We next investigated which variables had a major influence on the cases where the tourist satisfaction score is high and low. To do so, we first divided the observations into two groups based on tourist satisfaction: overestimated and underestimated. Tourist satisfaction was then predicted using the predictive model $f$ ( $\cdot)$ , and we measured the SHAP values for each variable using the explainable model $g$ ( $\cdot)$ . Figure 12, Figure 13, Figure 14 and Figure 15 present the festival cases in which the predictions of tourist satisfaction were underestimated. As seen here, tourists largely identified the festival’s program and advanced publicity as the main reasons for a festival’s low score. As such, these charts illustrate the weaknesses of these festivals, providing festival planners with insight into which areas should be improved.

In contrast, Figure 16, Figure 17, Figure 18 and Figure 19 present the festival cases in which the predictions of tourist satisfaction were overestimated, thereby providing insight into the strengths of each festival. Finally, Figure 20 shows the interaction plots for the single effect of the shopping opportunities and food variables, which are positively correlated to tourist satisfaction; however, the festival program continues to have a large influence on tourist satisfaction.

5. Conclusions

This study aims to predict and explain tourist satisfaction for local festivals by identifying the significant variables to enable festivals to establish an adequate tourism strategy. We built various machine learning models and compared their predictive performance to obtain both the performance and explanation accuracy of predictive models. Subsequently, we reviewed the explanations of predictive results and presented the strength and weakness characteristics of each local festival. The proposed approach is a practical solution to minimize the uncertainty of revitalizing tourism at local festivals by identifying important variables of local festivals and by drawing a deeper understanding of their success points. The experimental results of the XAI demonstrate that the prediction and explanation results offer valuable insights for identifying the problems of local festivals and their potential solutions.

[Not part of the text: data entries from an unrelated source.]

(** Decimal digits of the fraction [num/den] (0 <= num < den), at most
    [fuel] digits, trailing zeros dropped. *)
Fixpoint frac_digits (fuel : nat) (num den : Z) : string :=
  match fuel with
  | O => ""
  | S f =>
    if (num =? 0)%Z then ""
    else let d := (num * 10 / den)%Z in
         Z_to_string d ++ frac_digits f (num * 10 mod den)%Z den
  end.

(** [str(x)] of a float, for decimal fractions of at most 16 digits
    (the values the tables hold): integral floats print as ["n.0"]. *)
Definition float_str (q : Q) : string :=
  let n := Qnum q in
  let d := Zpos (Qden q) in
  let sign := if (n <? 0)%Z then "-" else "" in
  let a := Z.abs n in
  let ip := (a / d)%Z in
  let fp := (a mod d)%Z in
  sign ++ Z_to_string ip ++ "." ++
  (if (fp =? 0)%Z then "0" else frac_digits 16 fp d).

(** [str(v)] *)
Definition py_str (v : value) : string :=
  match v with
  | VInt z => Z_to_string z
  | VFloat q => float_str q
  | VStr s => s
  | VNaN => "nan"
  | VNone => "None"
  end.

(** Python [float(v)] on a cell ([None] raises and is [None] here, as
    are strings, which the tables of the core do not convert). *)
Definition as_number (v : value) : option Q :=
  match v with
  | VInt z => Some (inject_Z z)
  | VFloat q => Some q
  | _ => None
  end.

(** Lexicographic order of Python strings on code points. *)
Fixpoint str_le (s t : string) : bool :=
  match s, t with
  | EmptyString, _ => true
  | String _ _, EmptyString => false
  | String a s', String b t' =>
    let x := nat_of_ascii a in
    let y := nat_of_ascii b in
    if (x <? y)%nat then true
    else if (y <? x)%nat then false
    else str_le s' t'
  end.

(** Element-wise [cell == value] of pandas: a missing cell compares unequal. *)
Definition cell_eq (a b : value) : bool :=
  match as_number a, as_number b with
  | Some x, Some y => Qeq_bool x y
  | _, _ =>
    match a, b with
    | VStr s, VStr t => String.eqb s t
    | _, _ => false
    end
  end.

(** Element-wise [cell <= value]: [None] is a [TypeError] (Python has no
    order between a number and a string), a missing cell or a missing
    value gives [False]. *)
Definition cell_le (a b : value) : option bool :=
  if isna a || isna b then Some false
  else match as_number a, as_number b with
       | Some x, Some y => Some (Qle_bool x y)
       | _, _ =>
         match a, b with
         | VStr s, VStr t => Some (str_le s t)
         | _, _ => None
         end
       end.

Definition cell_ge (a b : value) : option bool := cell_le b a.

(** A DataFrame: its index labels and its columns (label, cells). *)
Record frame := mkFrame {
  index : list Z;
  columns : list (string * list value)
}.

Definition labels (df : frame) : list string := map fst (columns df).

(** The two kinds of entries of the store: a DataFrame, or a workbook
    mapping sheet names to DataFrames. *)
Inductive entry :=
| ETable (df : frame)
| ESheets (sheets : list (string * frame)).

(** The data store: an insertion-ordered Python dict. *)
Definition store := list (string * entry).

(** One filter of the mapping: [{column, operator, value}]. *)
Record filter_def := mkFilter {
  f_column : option string;
  f_operator : string;
  f_value : value
}.

(** The mapping dict read by [_get_table_data]. *)
Record mapping := mkMapping {
  m_data_source : option string;
  m_sheet : option string;
  m_filters : list filter_def;
  m_columns : option (list string);
  m_max_rows : option Z
}.

Inductive exn := TypeError | UnboundLocalError | ValueError.

(** What [_get_table_data] returns: [None], a DataFrame, the tuple
    (DataFrame, column mapping), or it raises. *)
Inductive resolved :=
| RNone
| RFrame (df : frame)
| RFrameMap (df : frame) (cmap : list (string * string))
| RRaise (e : exn).

Definition result_frame (r : resolved) : option frame :=
  match r with
  | RFrame df | RFrameMap df _ => Some df
  | _ => None
  end.

(** [pd.DataFrame({"Message": [msg]})] *)
Definition message_frame (msg : string) : frame :=
  mkFrame [0%Z] [("Message", [VStr msg])].

(* ------------------------------------------------------------------ *)
(** ** Small dict and list helpers *)

Fixpoint assoc {A} (k : string) (l : list (string * A)) : option A :=
  match l with
  | [] => None
  | (k', v) :: r => if String.eqb k k' then Some v else assoc k r
  end.

Fixpoint find_key {A} (p : string -> bool) (l : list (string * A))
  : option (string * A) :=
  match l with
  | [] => None
  | (k, v) :: r => if p k then Some (k, v) else find_key p r
  end.

(** [d[k] = v] on an insertion-ordered dict. *)
Fixpoint dict_set (k v : string) (d : list (string * string))
  : list (string * string) :=
  match d with
  | [] => [(k, v)]
  | (k', v') :: r => if String.eqb k k' then (k, v) :: r else (k', v') :: dict_set k v r
  end.

Definition mem (x : string) (l : list string) : bool := existsb (String.eqb x) l.

Fixpoint keep_rows {A} (mask : list bool) (xs : list A) : list A :=
  match mask, xs with
  | b :: m, x :: r => if b then x :: keep_rows m r else keep_rows m r
  | _, _ => []
  end.

(** [df[mask]]: boolean row selection. *)
Definition mask_frame (df : frame) (mask : list bool) : frame :=
  mkFrame (keep_rows mask (index df))
          (map (fun '(l, c) => (l, keep_rows mask c)) (columns df)).

(** [df.head(n)] *)
Definition head (df : frame) (n : Z) : frame :=
  let len := Z.of_nat (length (index df)) in
  let k := Z.to_nat (if (0 <=? n)%Z then n else Z.max 0 (len + n)) in
  mkFrame (firstn k (index df)) (map (fun '(l, c) => (l, firstn k c)) (columns df)).

(** [df[labels]] for a list of labels: for every requested label, every
    column carrying it, in the frame's order (pandas semantics also for
    repeated labels). *)
Definition select_labels (df : frame) (ls : list string) : frame :=
  mkFrame (index df)
          (flat_map (fun l => filter (fun '(l', _) => String.eqb l l') (columns df)) ls).

(* ------------------------------------------------------------------ *)
(** ** [PPTBuilder._get_table_data] *)

Module Resolver.

(** Source lookup: exact key of [data_source.strip()], then a key equal
    to it up to case and surrounding blanks, then a key containing it or
    contained in it. *)
Definition lookup_source (data : store) (data_source : string) : option entry :=
  let n := strip data_source in
  match assoc n data with
  | Some e => Some e
  | None =>
    let l := lower n in
    match find_key (fun k => String.eqb (lower (strip k)) l) data with
    | Some (_, e) => Some e
    | None =>
      match find_key (fun k => let ks := lower (strip k) in
                               contains ks l || contains l ks) data with
      | Some (_, e) => Some e
      | None => None
      end
    end
  end.

(** Outcome of the sheet stage: a DataFrame to continue with, or a value
    returned at once. *)
Inductive sheet_outcome :=
| SFrame (df : frame)
| SReturn (r : resolved).

Definition opt_truthy (s : option string) : bool :=
  match s with Some x => truthy x | None => false end.

(** Sheet lookup on a workbook entry; a DataFrame entry is used directly. *)
Definition select_sheet (e : entry) (sheet_name : option string) : sheet_outcome :=
  match e with
  | ETable df => SFrame df
  | ESheets sheets =>
    match sheet_name with
    | Some s =>
      if truthy s then
        match assoc s sheets with
        | Some df => SFrame df
        | None =>
          let sl := strip (lower s) in
          match find_key (fun k => String.eqb (strip (lower k)) sl) sheets with
          | Some (k, df) =>
            if truthy k then SFrame df
            else
              (* the partial loop overwrites [matched_sheet] only on a hit *)
              match find_key (fun k => let ks := strip (lower k) in
                                       contains ks sl || contains sl ks) sheets with
              | Some (k', df') => if truthy k' then SFrame df'
                                  else SReturn (RFrame (message_frame ("Sheet '" ++ s ++ "' not found")))
              | None => SReturn (RFrame (message_frame ("Sheet '" ++ s ++ "' not found")))
              end
          | None =>
              match find_key (fun k => let ks := strip (lower k) in
                                       contains ks sl || contains sl ks) sheets with
              | Some (k', df') => if truthy k' then SFrame df'
                                  else SReturn (RFrame (message_frame ("Sheet '" ++ s ++ "' not found")))
              | None => SReturn (RFrame (message_frame ("Sheet '" ++ s ++ "' not found")))
              end
          end
        end
      else
        match sheets with
        | (_, df) :: _ => SFrame df
        | [] => SReturn (RFrame (message_frame "No data available"))
        end
    | None =>
      match sheets with
      | (_, df) :: _ => SFrame df
      | [] => SReturn (RFrame (message_frame "No data available"))
      end
    end
  end.

(** An element-wise comparison over a column; [None] as soon as one cell
    raises. *)
Fixpoint compare_all (cmp : value -> option bool) (c : list value) : option (list bool) :=
  match c with
  | [] => Some []
  | x :: r =>
    match cmp x, compare_all cmp r with
    | Some b, Some bs => Some (b :: bs)
    | _, _ => None
    end
  end.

The main contributions of our study are twofold. First, we proposed machine learning-based festival estimation models including both predictive and explainable models. The proposed methods are not only helpful to identify the key success factors for each local Korean festival but also explain what factors should be improved to capture the attention of more tourists. Experimental results based on real data collected over 12 years demonstrated the applicability and effectiveness of our approach. Therefore, the proposed approach could be useful to promote the attraction strategy for tourists, resulting in leveraging the success of local festivals.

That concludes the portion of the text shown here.